When people say the British love to queue, I’ve always politely laughed at this and thought, yes there are quite a few things we queue for in life. However, post holiday I’ve realised, no, we’re just the only people who know the etiquette of queuing, and other nationalities are frankly just rude! So I’ve come up with few easy to follow tips for people who find it hard to stand patiently in a queue:

  1. Deal with it.
    Sometimes you have to queue. If you can see the end of the line AND you can see it’s moving, this is a good thing! Do not proceed to huff and puff, mutter under your breath, and make generally REALLY ANNOYING noises right behind me. You’ll get your egg white omelette in less than 3 minutes. Chill.
  2. Stand well back.
    Once you have taken up your place in the queue, do not stand SO CLOSE behind me so that A) I can feel you breathing as your smelly breath makes the little hairs on the back of my neck stand up and B) bump into me every 30 seconds as you start huffing and fidgeting. Do not touch me. Ever.
  3. Don’t push in.
    The most important rule of all. Just because I’m standing 2 feet away from the person in front (to avoid becoming their conjoined twin), doesn’t mean you can just push in front of me. That small space is a polite distance, NOT THE END OF THE QUEUE. More importantly, you know that’s the case, so don’t get pissed off when I kindly and politely point this out to you. Get to the back and follow points 1 & 2.
  4. Be polite.
    When you get to the front, after your short time in the queue, be polite to the person serving you. It’s not their fault you had to wait a little, and it’s not their fault you didn’t follow these simple steps, and consequently had a bad queuing experience.  Remember your manners.

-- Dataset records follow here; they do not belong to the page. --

(** An admitted context fits the budget and is well shaped: what it selects
    costs at most the budget, every pinned entry is in it, of two entries that
    are neither pinned nor protected the newer one is never dropped while the
    older one stays, and the first entry that is not pinned is not the response
    of a tool whose call was cut. *)
Theorem admission_fits_budget (entries : list AdmissionEntry) (budget : Z) (Hcost : Forall (fun e => 0 <= aeCost e) entries)
    (Hok : adProtectedOverflow (AdmitContextEntries entries budget) = false) :
  let selected := adSelected (AdmitContextEntries entries budget) in
  let prot := ProtectedAdmissionEntries entries budget in
  (0 < budget -> flagged entries selected <= budget) /\ length selected = length entries /\
  (forall i e, entries !! i = Some e -> aePinned e = true -> selected !! i = Some true) /\
  (forall i j e e', (i < j)%nat -> raw_at entries i e -> raw_at entries j e' -> prot !! i = Some false ->
     selected !! i = Some true -> selected !! j = Some true) /\
  (forall i e, raw_at entries i e -> selected !! i = Some true ->
     (forall j e', (j < i)%nat -> raw_at entries j e' -> selected !! j = Some false) -> aeToolResponse e = false).
Proof.
  cbv zeta. destruct (decide (entries = [])) as [->|Hne]; [unfold raw_at; cbn; split_and!; naive_solver lia|].
  destruct (admit_spec entries budget Hne) as [_ H]. rewrite Hok in H. destruct H as ((w & m & Hs) & Ht & _ & Hb).
  destruct Hs as (Hl & Hflag & Hcut & Hopen). pose proof (protected_length entries budget) as Hlp. rewrite <- Ht.
  set (prot := ProtectedAdmissionEntries entries budget) in *.
  assert (Hprot : forall i e, entries !! i = Some e -> exists p, prot !! i = Some p).
  { intros i e He. apply lookup_lt_is_Some_2. rewrite Hlp. by eapply lookup_lt_Some. }
  split_and!; [by apply Hb|done| | |].
  - intros i e He Hp. destruct (Hprot i e He) as [p Hpi]. rewrite (Hflag i e p He Hpi). unfold flag_at. by rewrite Hp.
  - intros i j e e' Hij [He Hr] [He' Hr'] Hpi Hi. destruct (Hprot j e' He') as [p' Hpj]. rewrite (Hflag j e' p' He' Hpj).
    rewrite (Hflag i e false He Hpi) in Hi. injection Hi as Hi. unfold flag_at in *. rewrite Hr in Hi. cbn in Hi.
    rewrite orb_false_r in Hi. bool_hyps. rewrite (bool_decide_true (m <= j)%nat), (bool_decide_true (w <= j)%nat) by lia. by rewrite orb_true_r.
  - intros i e [He Hr] Hi Hbefore. destruct (Hprot i e He) as [p Hpi]. rewrite (Hflag i e p He Hpi) in Hi. injection Hi as Hi.
    unfold flag_at in Hi. rewrite Hr in Hi. cbn in Hi. apply andb_true_iff in Hi as [Hm Hin]. bool_hyps.
    destruct (Hcut i e p He Hpi Hr Hin) as [_ Hc]. destruct (decide (i = m)) as [->|Hne']; [by apply Hc|].
    destruct (lookup_lt_is_Some_2 entries m) as [em Hem]; [apply lookup_lt_Some in He; lia|]. destruct (Hprot m em Hem) as [pm Hpm].
    destruct (Hopen em pm Hem Hpm) as [Hrm Hinm]. specialize (Hbefore m em ltac:(lia) (conj Hem Hrm)).
    rewrite (Hflag m em pm Hem Hpm) in Hbefore. unfold flag_at in Hbefore. rewrite Hrm, Hinm in Hbefore.
    by rewrite bool_decide_true in Hbefore by lia.
Qed.

(** ** When the decision fails *)
Definition pinned_cost (entries : list AdmissionEntry) : Z := flagged entries (map aePinned entries).
(** The newest current entry that is not pinned. *)
Definition newest_current (entries : list AdmissionEntry) (i : nat) (e : AdmissionEntry) : Prop :=
  raw_at entries i e /\ CurrentAdmissionEntries entries !! i = Some true /\
  forall j e', (i < j)%nat -> raw_at entries j e' -> CurrentAdmissionEntries entries !! j = Some false.
Lemma protect_more limit used rows : 0 < used -> Forall (fun r => 0 <= aeCost r.1) rows ->
  let c := cost_where snd (zip rows.*1 (protectLoop limit used rows)) in c = 0 \/ used + c <= limit.
Proof.
  cbv zeta. revert used. induction rows as [|[e x] rows IH]; intros used Hu Hn; [by left|].
  apply Forall_cons in Hn as [He Hn]. cbn [fst] in He. cbn [protectLoop]. case_if.
  - cbn [fmap list_fmap fst zip_with]. rewrite cost_where_cons. cbn [snd]. by apply IH.
  - case_if.
    + left. clear. generalize ((e, x) :: rows) as l. induction l as [|r l IH]; [done|]. cbn [map fmap list_fmap zip_with]. by rewrite cost_where_cons.
    + apply andb_false_iff in Heqb0 as [?|?]; bool_hyps; [lia|].
      cbn [fmap list_fmap fst zip_with]. rewrite cost_where_cons. cbn [snd fst].
      destruct (IH (used + Z.max 1 (aeCost e)) ltac:(lia) Hn); lia.
Qed.
Lemma protect_first limit rows : Forall (fun r => 0 <= aeCost r.1) rows ->
  let c := cost_where snd (zip rows.*1 (protectLoop limit 0 rows)) in
  c = 0 \/ exists i e, rows !! i = Some (e, true) /\ aePinned e = false /\
    (forall j r, (j < i)%nat -> rows !! j = Some r -> aePinned r.1 = false -> r.2 = false) /\ (c <= aeCost e \/ c <= limit).
Proof.
  cbv zeta. induction rows as [|[e x] rows IH]; intros Hn; [by left|].
  apply Forall_cons in Hn as [He Hn]. cbn [fst] in He. cbn [protectLoop]. case_if.
  - cbn [fmap list_fmap fst zip_with]. rewrite cost_where_cons. cbn [snd fst]. destruct (IH Hn) as [->|(i & e' & H1 & H2 & H3 & H4)]; [by left|].
    right. exists (S i), e'. split_and!; [done|done| |lia]. intros [|j] r Hj; [|apply H3; lia]. intros [= <-]. cbn. intros Hr.
    rewrite Hr, orb_false_r in Heqb. by apply negb_true_iff in Heqb.
  - right. apply orb_false_iff in Heqb as [Hx Hp]. apply negb_false_iff in Hx. subst x. exists 0%nat, e. split_and!; [done|done|lia|].
    cbn [andb Z.ltb Z.compare]. cbn [fmap list_fmap fst zip_with]. rewrite cost_where_cons. cbn [snd fst].
    destruct (protect_more limit (0 + Z.max 1 (aeCost e)) rows ltac:(lia) Hn); lia.
Qed.
Lemma flagged_kept entries prot : length prot = length entries ->
  flagged entries (kept_flags entries prot) = pinned_cost entries + cost_where (fun r => negb (aePinned r.1) && r.2) (zip entries prot).
Proof.
  unfold flagged, pinned_cost, kept_flags. revert prot. induction entries as [|e es IH]; intros [|p prot] H; try done.
  unfold flagged in *. cbn [zip_with map]. rewrite !cost_where_cons, IH by by injection H. cbn [fst snd]. destruct (aePinned e), p; cbn; lia.
Qed.
Lemma pinned_where entries (flags : list bool) : length flags = length entries ->
  cost_where (fun r => aePinned r.1) (zip entries flags) = pinned_cost entries.
Proof.
  unfold pinned_cost, flagged. revert flags. induction entries as [|e es IH]; intros [|p prot] H; try done.
  cbn [zip_with map]. rewrite !cost_where_cons, IH by by injection H. done.
Qed.

(** The decision fails closed only when it has to: when the pinned entries
    and the newest current one do not fit the budget together, or when a
    protected entry is itself the response of a tool. *)
Theorem admission_fails_only_when_forced (entries : list AdmissionEntry) (budget : Z) (Hcost : Forall (fun e => 0 <= aeCost e) entries)
    (Hfail : adProtectedOverflow (AdmitContextEntries entries budget) = true) :
  (0 < budget < pinned_cost entries) \/
  (exists i e, newest_current entries i e /\ 0 < budget < pinned_cost entries + aeCost e) \/
  (exists i e, raw_at entries i e /\ aeToolResponse e = true /\ CurrentAdmissionEntries entries !! i = Some true).
Proof.
  destruct (decide (entries = [])) as [->|Hne]; [done|]. destruct (admit_spec entries budget Hne) as [_ H]. rewrite Hfail in H.
  pose proof (protected_current entries budget) as Hpc. destruct H as [[Hpos H]|(i & e & Hi & Ht & Hp)]; [|right; right; exists i, e; auto].
  rewrite flagged_kept in H by apply protected_length. clear Hpc. unfold ProtectedAdmissionEntries in H. cbv zeta in H.
  pose proof (current_length entries) as Hlc. rewrite (proj2 (Z.leb_gt budget 0)) in H by lia. rewrite pinned_where in H by done.
  destruct (_ <=? budget) eqn:E; bool_hyps; [lia|]. set (limit := budget - budget / 10 - pinned_cost entries) in *.
  set (rows := zip entries (CurrentAdmissionEntries entries)) in *. pose proof (zip_length entries _ Hlc) as Hlr. fold rows in Hlr.
  assert (Hc : cost_where (fun r => negb (aePinned r.1) && r.2) (zip entries (reverse (protectLoop limit 0 (reverse rows)))) =
    cost_where snd (zip (reverse rows).*1 (protectLoop limit 0 (reverse rows)))).
  { assert (Hrow : (reverse rows).*1 = reverse entries) by (unfold rows; rewrite fmap_reverse, fst_zip by lia; done).
    assert (Hl : length (protectLoop limit 0 (reverse rows)) = length entries) by (rewrite protectLoop_length, length_reverse; lia).
    rewrite <- (cost_where_reverse _ (zip entries _)), reverse_zip, reverse_involutive, Hrow by (by rewrite length_reverse).
    apply cost_where_ext. intros [e f] Hef. cbn. destruct f; [|by rewrite andb_false_r]. rewrite andb_true_r.
    apply list_elem_of_lookup in Hef as [j (e' & f & [= <- <-] & He & Hf)%lookup_zip_with_Some].
    rewrite <- Hrow in He. apply list_lookup_fmap_Some in He as (r & -> & Hr). by destruct (protectLoop_current _ _ _ _ _ Hf Hr) as [_ ->]. }
  rewrite Hc in H. assert (Hn : Forall (fun r => 0 <= aeCost r.1) (reverse rows)).
  { apply Forall_reverse, Forall_forall. intros [e c] (i & (? & ? & [= <- <-] & He & _)%lookup_zip_with_Some)%list_elem_of_lookup.
    rewrite Forall_forall in Hcost. by eapply Hcost, list_elem_of_lookup_2. }
  destruct (protect_first limit (reverse rows) Hn) as [H0|(i & e & Hi & Hr & Hnew & Hle)]; [left; lia|].
  right. left. apply reverse_lookup_Some in Hi as [Hi Hil]. rewrite Hlr in Hi, Hil. exists (length entries - S i)%nat, e.
  apply lookup_zip_with_Some in Hi as (? & ? & [= <- <-] & He & Hcur). split.
  - split_and!; [done|done|]. intros j e' Hj [He' Hr']. destruct (lookup_lt_is_Some_2 (CurrentAdmissionEntries entries) j) as [c Hcj];
      [rewrite Hlc; by eapply lookup_lt_Some|]. rewrite Hcj. f_equal. apply (Hnew (length entries - S j)%nat (e', c)); [|apply reverse_lookup_Some|done].
    + apply lookup_lt_Some in He'. lia.
    + rewrite Hlr. apply lookup_lt_Some in He' as Hjl. replace (length entries - S (length entries - S j))%nat with j by lia.
      split; [|lia]. apply lookup_zip_with_Some. by exists e', c.
  - assert (0 <= budget / 10) by (apply Z.div_pos; lia). assert (limit <= budget - pinned_cost entries) by (subst limit; lia).
    clearbody limit. lia.
Qed.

Now, don’t feel these simple steps are only applicable for a buffet queue. They can be implemented in many queuing situations. For example: airport check-in, immigration or even at Starbucks. Also, adapted slightly with a little common sense, they can also be used for baggage reclaim. Mini high-fives to all of you who already follow these steps, or similar.

My legs never got much browner...

I’m not sure I would do an all inclusive holiday again, but we did have a nice time, and I did have a lovely relax and dipped my feet in the cool clear waters of the sea.

On returning back from holiday, I’ve just started a new job! So I’m currently in my first week trying not to make an idiot of myself and be super friendly, so no doubt my next adventure will be my new work related embarrassing
moment(s). Thank goodness January is nearly over. Yippeee. Hopefully the year will start to perk up a bit. After all, it’s only 37 days until my birthday.

Final fact of the day. It really is the Germans that reserve all the sun beds on the beach at silly o’clock, it’s not just a cultural stereotype or urban myth. It’s a fact. Hamsters in Germany are sold with a mini towel and alarm clock (battery not included).